Nicole Brooks was evicted from her home at the Brittany Bay Apartments as she recovered from the burns she suffered in August 2016, and the Florida Department of Children and families placed her four children in foster care.

Brooks slipped as a railing gave way on a staircase as she was trying to carry the pan out of her home, causing hot oil to come into contact with her skin. She sustained third- and fourth-degree burns on 40 percent of her body.

“When the incident happened, I sizzled like bacon,” she said.

She spent more than a month in Tampa General Hospital receiving skin grafts, and she lost much of her hair. Doctors have told her the hair won’t grow back, she said.

“I know inside I won’t be normal again,” Brooks said. “I won’t be the same person I once was. I always used to be the cheerleader, infatuated with my looks. This is very, very hard for me.”

Brooks was pregnant with the fourth when she was burned, and soon after she was released from the hospital, she gave birth prematurely to a son who spent three weeks in intensive care because he was withdrawing from the pain medication Brooks was on.

She’s staying with friends as she tries to pay medical bills in excess of $300,000. But her primary concern is collecting baby items in an effort to get custody of her children again, she said.

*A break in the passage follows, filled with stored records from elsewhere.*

Lemma prep_words_ext a b slen dlen uns :
  same_bytes slen a b -> 1 <= slen -> prep_words a slen dlen uns = prep_words b slen dlen uns.
Proof.
  intros H Hs. unfold prep_words.
  destruct (Z.ltb_spec dlen slen); by rewrite (prep_loop_ext _ slen 0 a b) by (done || lia).
Qed.

Lemma legacy_loop_ext n : forall m i a b uns h1 h2,
  same_bytes m a b -> 0 <= i -> i + Z.of_nat n <= m ->
  legacy_loop n i a uns h1 h2 = legacy_loop n i b uns h1 h2.
Proof.
  induction n as [|n IH]; intros m i a b uns h1 h2 H Hi Hm; [done|].
  cbn [legacy_loop]. rewrite (char_at_ext m a b i uns H) by lia.
  apply (IH m); [done|lia..].
Qed.

Lemma same_bytes_drop n k a b :
  0 <= k -> same_bytes n a b -> same_bytes (n - k) (drop (Z.to_nat k) a) (drop (Z.to_nat k) b).
Proof.
  intros Hk H i Hi. unfold same_bytes, byte_at in *. specialize (H (k + i) ltac:(lia)).
  rewrite !nth_lookup, !lookup_drop. rewrite !nth_lookup in H.
  by replace (Z.to_nat k + Z.to_nat i)%nat with (Z.to_nat (k + i)) by lia.
Qed.

(** A mixing function that looks at the first [k] words only. *)
Definition reads_words (k : nat) (mix : hash4 -> list Z -> hash4) : Prop :=
  forall h d d', (forall i, (i < k)%nat -> word_at d i = word_at d' i) -> mix h d = mix h d'.

Lemma tea_rounds_ext n : forall i x y d d',
  (forall i, (i < 4)%nat -> word_at d i = word_at d' i) ->
  tea_rounds n i x y d = tea_rounds n i x y d'.
Proof.
  induction n as [|n IH]; intros i x y d d' H; [done|]. cbn [tea_rounds].
  rewrite !(H _) by lia. by apply IH.
Qed.
Lemma tea_reads : reads_words 4 ext2_tea.
Proof. intros h d d' H. unfold ext2_tea. by rewrite (tea_rounds_ext _ _ _ _ d d'). Qed.
Lemma half_md4_reads : reads_words 8 ext2_half_md4.
Proof. intros h d d' H. unfold ext2_half_md4. by rewrite !(H _) by lia. Qed.

Lemma hash_blocks_ext fuel mix k (uns : bool) :
  1 <= k <= 8 -> reads_words (Z.to_nat k) mix -> forall a b len d d' h,
  same_bytes len a b ->
  hash_blocks fuel mix (4 * k) a len uns d h = hash_blocks fuel mix (4 * k) b len uns d' h.
Proof.
  intros Hk Hmix. induction fuel as [|fuel IH]; intros a b len d d' h H; [done|].
  cbn [hash_blocks]. destruct (Z.ltb_spec 0 len) as [Hl|]; [|done].
  rewrite !prep_hashbuf_words by lia. rewrite (prep_words_ext a b) by (done || lia).
  pose proof (length_prep_words b len k uns ltac:(lia) Hk) as Hw.
  rewrite (Hmix h _ (prep_words b len (4 * k) uns ++ drop (Z.to_nat k) d')).
  - apply IH. apply same_bytes_drop; [lia|done].
  - intros i Hi. unfold word_at. rewrite !app_nth1 by lia. done.
Qed.

Lemma htree_majmin_ext a b len h d d' v :
  1 <= len -> same_bytes len a b -> htree_majmin a len h d v = htree_majmin b len h d' v.
Proof.
  intros Hl H. unfold htree_majmin.
  change 16 with (4 * 4). change 32 with (4 * 8).
  rewrite !(hash_blocks_ext 17 ext2_tea 4 _ ltac:(lia) tea_reads a b len d d') by done.
  rewrite !(hash_blocks_ext 17 ext2_half_md4 8 _ ltac:(lia) half_md4_reads a b len d d') by done.
  unfold ext2_legacy_hash. by rewrite !(legacy_loop_ext _ len 0 a b) by (done || lia).
Qed.

(** ** Properties *)

(** [ext2_htree_hash] reads nothing but the first [len] bytes of the name:
    two buffers that agree there hash alike whatever follows the name, and the
    uninitialised stack array [data] never reaches the result, for every length
    the code accepts or refuses, every seed and every hash version. *)
Theorem htree_hash_reads_name_only (a b : list Z) (len : Z) (seed : option hash4)
    (data data' : list Z) (version : Z)
    (H : forall i, 0 <= i < len -> byte_at a i = byte_at b i) :
  ext2_htree_hash (Some a) len seed data version true =
  ext2_htree_hash (Some b) len seed data' version true.
Proof.
  unfold ext2_htree_hash. cbn [negb].
  destruct ((len <? 1) || (255 <? len)) eqn:E; [done|].
  by rewrite (htree_majmin_ext a b len _ data data') by (done || lia).
Qed.

Lemma htree_hash_reads_name_only_witness :
  ext2_htree_hash (Some [97; 98; 1; 2]) 2 None [] 1 true =
  ext2_htree_hash (Some [97; 98; 9]) 2 None [7; 7; 7] 1 true.
Proof.
  apply htree_hash_reads_name_only. intros i Hi.
  assert (i = 0 \/ i = 1) as [-> | ->] by lia; reflexivity.
Defined.

(** what [ext2_htree_hash] stores: a length outside 1..255 or an unknown
    version gives [ENOTSUP] and two zeros; otherwise it succeeds with a major
    hash that is even and below the end-of-directory mark 0xFFFFFFFE, the value
    the index code reserves (the clamp at the end of the function). *)
Theorem htree_hash_result (name : list Z) (len : Z) (seed : option hash4)
    (data : list Z) (version : Z) :
  let bad := (len <? 1) || (255 <? len) || negb ((0 <=? version) && (version <=? 5)) in
  match ext2_htree_hash (Some name) len seed data version true with
  | mk_hash_out rc (Some (major, minor)) =>
      if bad then rc = ENOTSUP /\ major = 0 /\ minor = 0
      else rc = EOK /\ 0 <= major < 0xFFFFFFFE /\ major mod 2 = 0
  | mk_hash_out _ None => False
  end.
Proof.
  cbv zeta. unfold ext2_htree_hash. cbn [negb].
  destruct ((len <? 1) || (255 <? len)) eqn:E; [done|]. cbn [orb].
  set (h := match seed with Some s => s | None => _ end).
  destruct (htree_majmin name len h data version) as [[major minor]|] eqn:Hm.
  - assert (Hv : (0 <=? version) && (version <=? 5) = true).
    { unfold htree_majmin, EXT2_HTREE_TEA_UNSIGNED, EXT2_HTREE_TEA, EXT2_HTREE_LEGACY_UNSIGNED,
        EXT2_HTREE_LEGACY, EXT2_HTREE_HALF_MD4_UNSIGNED, EXT2_HTREE_HALF_MD4 in Hm.
      repeat (destruct (_ =? _) eqn:? in Hm; [lia|]). done. }
    rewrite Hv. cbn [negb]. split; [done|].
    change (u32 (Z.lnot 1)) with (Z.shiftl (Z.ones 31) 1).
    set (m := Z.land major _).
    assert (Hm0 : 0 <= m < 2 ^ 32 /\ m mod 2 = 0).
    { split.
      - unfold m. rewrite Z.land_comm. apply land_range; done.
      - rewrite <- Z.bit0_mod. unfold m. rewrite Z.land_spec. cbn. by rewrite andb_false_r. }
    change (Z.shiftl EXT2_HTREE_EOF 1) with 0xFFFFFFFE.
    change (Z.shiftl (EXT2_HTREE_EOF - 1) 1) with 0xFFFFFFFC.
    destruct (Z.eqb_spec m 0xFFFFFFFE); [done|]. split; [dlia|tauto].
  - assert (Hv : (0 <=? version) && (version <=? 5) = false).
    { apply not_true_iff_false. intros Hv.
      assert (Hc : version = 0 \/ version = 1 \/ version = 2 \/ version = 3 \/ version = 4 \/
        version = 5) by lia.
      destruct Hc as [-> | [-> | [-> | [-> | [-> | ->]]]]]; discriminate Hm. }
    by rewrite Hv.
Qed.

The children stayed with a family friend while Brooks was hospitalized, and DCF placed them in foster care Jan. 23. Their father is in a Georgia jail.

Brooks’ custody case will be reviewed next month, and she’s optimistic, if for no other reason than her survival through the past year.

“To know that I made it through something like that when I really shouldn’t have, that gives me hope,” Brooks said.

DCF wouldn’t address the case specifically but issued the following statement:

“Removals occur for a myriad of factors that contribute to a caregiver’s inability to adequately and safely parent their children at that time. Every case is handled individually and the investigator will take all of the available information at the time to make the best decision they can for the safety of the child.”